##### Exercise input #####

Lemma table_at_mono im us d : forall d' g lo hi pgs rows, (d <= d')%nat ->
  table_at im us d g lo hi pgs rows -> table_at im us d' g lo hi pgs rows.
Proof.
  induction d as [|d IH]; intros d' g lo hi pgs rows Hd [Hg Ht].
  - destruct Ht as [Hl|[]]. destruct d'; (split; [done|by left]).
  - destruct d' as [|d']; [lia|]. split; [done|]. destruct Ht as [Hl|(ch & rm & pgs' & Hn & -> & Hk)]; [by left|].
    right. exists ch, rm, pgs'. split_and!; [done|done|]. eapply kids_mono; [|exact Hk].
    intros c lo' hi' p r _. apply IH. lia.
Qed.

(** *** Order *)

Lemma sorted_app (r1 r2 : list row) k lo hi : sorted_rows r1 -> sorted_rows r2 ->
  Forall (between lo k) r1 -> Forall (between k hi) r2 -> sorted_rows (r1 ++ r2).
Proof.
  intros H1 H2 F1 F2. induction r1 as [|a r1 IH]; [done|]. inversion H1; inversion F1; subst. constructor.
  - by apply IH.
  - apply Forall_app. split; [done|]. eapply Forall_impl; [exact F2|]. intros b [? ?].
    match goal with H : between _ _ a |- _ => destruct H end. lia.
Qed.
Lemma between_weaken lo lo' hi hi' rows : lo' <= lo -> hi <= hi' ->
  Forall (between lo hi) rows -> Forall (between lo' hi') rows.
Proof. intros ? ? HF. eapply Forall_impl; [exact HF|]. intros r [? ?]. split; lia. Qed.

Lemma kids_sorted (P : Z -> Z -> Z -> list Z -> list row -> Prop) ch rm hi :
  (forall c lo hi pgs rows, P c lo hi pgs rows -> sorted_rows rows /\ Forall (between lo hi) rows) ->
  forall lo pgs rows, kids P lo ch rm hi pgs rows -> sorted_rows rows /\ Forall (between lo hi) rows.
Proof.
  intros HP. induction ch as [|[c k] ch IH]; intros lo pgs rows; cbn [kids]; [apply HP|].
  intros (Hk & p1 & p2 & r1 & r2 & -> & -> & H1 & H2). apply HP in H1 as [S1 F1]. apply IH in H2 as [S2 F2].
  split; [by eapply sorted_app|]. apply Forall_app. split; eapply between_weaken; try eassumption; lia.
Qed.

Lemma table_at_sorted im us d : forall g lo hi pgs rows, table_at im us d g lo hi pgs rows ->
  sorted_rows rows /\ Forall (between lo hi) rows.
Proof.
  induction d as [|d IH]; intros g lo hi pgs rows [_ [(ovs & _ & _ & ? & ?)|Ht]]; try done.
  destruct Ht as (ch & rm & pgs' & _ & _ & Hk). by eapply kids_sorted.
Qed.

Lemma leaf_at_pages im us g rows ovs : leaf_at im us g rows ovs -> Forall (page_ok (im_count im)) (mjoin ovs).
Proof.
  intros (ccs & cells & _ & _ & HF). induction HF as [|c r ov cells' rows' ovs' Hc HF IH]; [constructor|].
  cbn. apply Forall_app. split; [by eapply cell_rep_pages|done].
Qed.
Lemma kids_pages (P : Z -> Z -> Z -> list Z -> list row -> Prop) (Q : Z -> Prop) ch rm hi :
  (forall c lo hi pgs rows, P c lo hi pgs rows -> Forall Q pgs) ->
  forall lo pgs rows, kids P lo ch rm hi pgs rows -> Forall Q pgs.
Proof.
  intros HP. induction ch as [|[c k] ch IH]; intros lo pgs rows; cbn [kids]; [apply HP|].
  intros (Hk & p1 & p2 & r1 & r2 & -> & -> & H1 & H2). apply Forall_app. eauto.
Qed.
Lemma table_at_pages im us d : forall g lo hi pgs rows, table_at im us d g lo hi pgs rows ->
  Forall (page_ok (im_count im)) pgs /\ g ∈ pgs.
Proof.
  induction d as [|d IH]; intros g lo hi pgs rows [Hg [(ovs & Hl & -> & _)|Ht]]; try done;
    try (split; [constructor; [done|by eapply leaf_at_pages]|apply list_elem_of_here]).
  destruct Ht as (ch & rm & pgs' & _ & -> & Hk). split; [|apply list_elem_of_here].
  constructor; [done|]. eapply kids_pages; [|exact Hk]. intros. by eapply IH.
Qed.

(** ** Scanning *)

Lemma fmap_mid {A B} (f : A -> B) (xs : list A) l1 y l2 : f <$> xs = l1 ++ y :: l2 ->
  exists l1' x l2', xs = l1' ++ x :: l2' /\ l1 = f <$> l1' /\ y = f x /\ l2 = f <$> l2'.
Proof.
  intros E. apply fmap_app_inv in E as (l1' & r & -> & E & ->).
  symmetry in E. apply fmap_cons_inv in E as (x & l2' & -> & -> & ->). by exists l1', x, l2'.
Qed.

Lemma Forall3_mid {A B C} (P : A -> B -> C -> Prop) l k l' l1 x l2 :
  Forall3 P l k l' -> l = l1 ++ x :: l2 ->
  exists k1 y k2 l1' z l2', k = k1 ++ y :: k2 /\ l' = l1' ++ z :: l2' /\ length k1 = length l1 /\
    Forall3 P l1 k1 l1' /\ P x y z /\ Forall3 P l2 k2 l2'.
Proof.
  intros HF E. rewrite E in HF. apply Forall3_app_inv_l in HF as (k1 & k2' & z1 & z2' & -> & -> & H1 & H2).
  inversion H2 as [|? y z ? k2 l2' Hxyz H3]; subst. exists k1, y, k2, z1, z, l2'.
  split_and!; try done. symmetry. by eapply Forall3_length_lm.
Qed.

#####

[What to produce]:
What you give back must be the stretch above, starting at the line with "Lemma table_at_sorted im" and ending at the line with "Forall3 P l k l' -> l = l1 ++ x :: l2 ->", copied exactly.

[Written answer]:
Lemma table_at_sorted im us d : forall g lo hi pgs rows, table_at im us d g lo hi pgs rows ->
  sorted_rows rows /\ Forall (between lo hi) rows.
Proof.
  induction d as [|d IH]; intros g lo hi pgs rows [_ [(ovs & _ & _ & ? & ?)|Ht]]; try done.
  destruct Ht as (ch & rm & pgs' & _ & _ & Hk). by eapply kids_sorted.
Qed.

Lemma leaf_at_pages im us g rows ovs : leaf_at im us g rows ovs -> Forall (page_ok (im_count im)) (mjoin ovs).
Proof.
  intros (ccs & cells & _ & _ & HF). induction HF as [|c r ov cells' rows' ovs' Hc HF IH]; [constructor|].
  cbn. apply Forall_app. split; [by eapply cell_rep_pages|done].
Qed.
Lemma kids_pages (P : Z -> Z -> Z -> list Z -> list row -> Prop) (Q : Z -> Prop) ch rm hi :
  (forall c lo hi pgs rows, P c lo hi pgs rows -> Forall Q pgs) ->
  forall lo pgs rows, kids P lo ch rm hi pgs rows -> Forall Q pgs.
Proof.
  intros HP. induction ch as [|[c k] ch IH]; intros lo pgs rows; cbn [kids]; [apply HP|].
  intros (Hk & p1 & p2 & r1 & r2 & -> & -> & H1 & H2). apply Forall_app. eauto.
Qed.
Lemma table_at_pages im us d : forall g lo hi pgs rows, table_at im us d g lo hi pgs rows ->
  Forall (page_ok (im_count im)) pgs /\ g ∈ pgs.
Proof.
  induction d as [|d IH]; intros g lo hi pgs rows [Hg [(ovs & Hl & -> & _)|Ht]]; try done;
    try (split; [constructor; [done|by eapply leaf_at_pages]|apply list_elem_of_here]).
  destruct Ht as (ch & rm & pgs' & _ & -> & Hk). split; [|apply list_elem_of_here].
  constructor; [done|]. eapply kids_pages; [|exact Hk]. intros. by eapply IH.
Qed.

(** ** Scanning *)

Lemma fmap_mid {A B} (f : A -> B) (xs : list A) l1 y l2 : f <$> xs = l1 ++ y :: l2 ->
  exists l1' x l2', xs = l1' ++ x :: l2' /\ l1 = f <$> l1' /\ y = f x /\ l2 = f <$> l2'.
Proof.
  intros E. apply fmap_app_inv in E as (l1' & r & -> & E & ->).
  symmetry in E. apply fmap_cons_inv in E as (x & l2' & -> & -> & ->). by exists l1', x, l2'.
Qed.

Lemma Forall3_mid {A B C} (P : A -> B -> C -> Prop) l k l' l1 x l2 :
  Forall3 P l k l' -> l = l1 ++ x :: l2 ->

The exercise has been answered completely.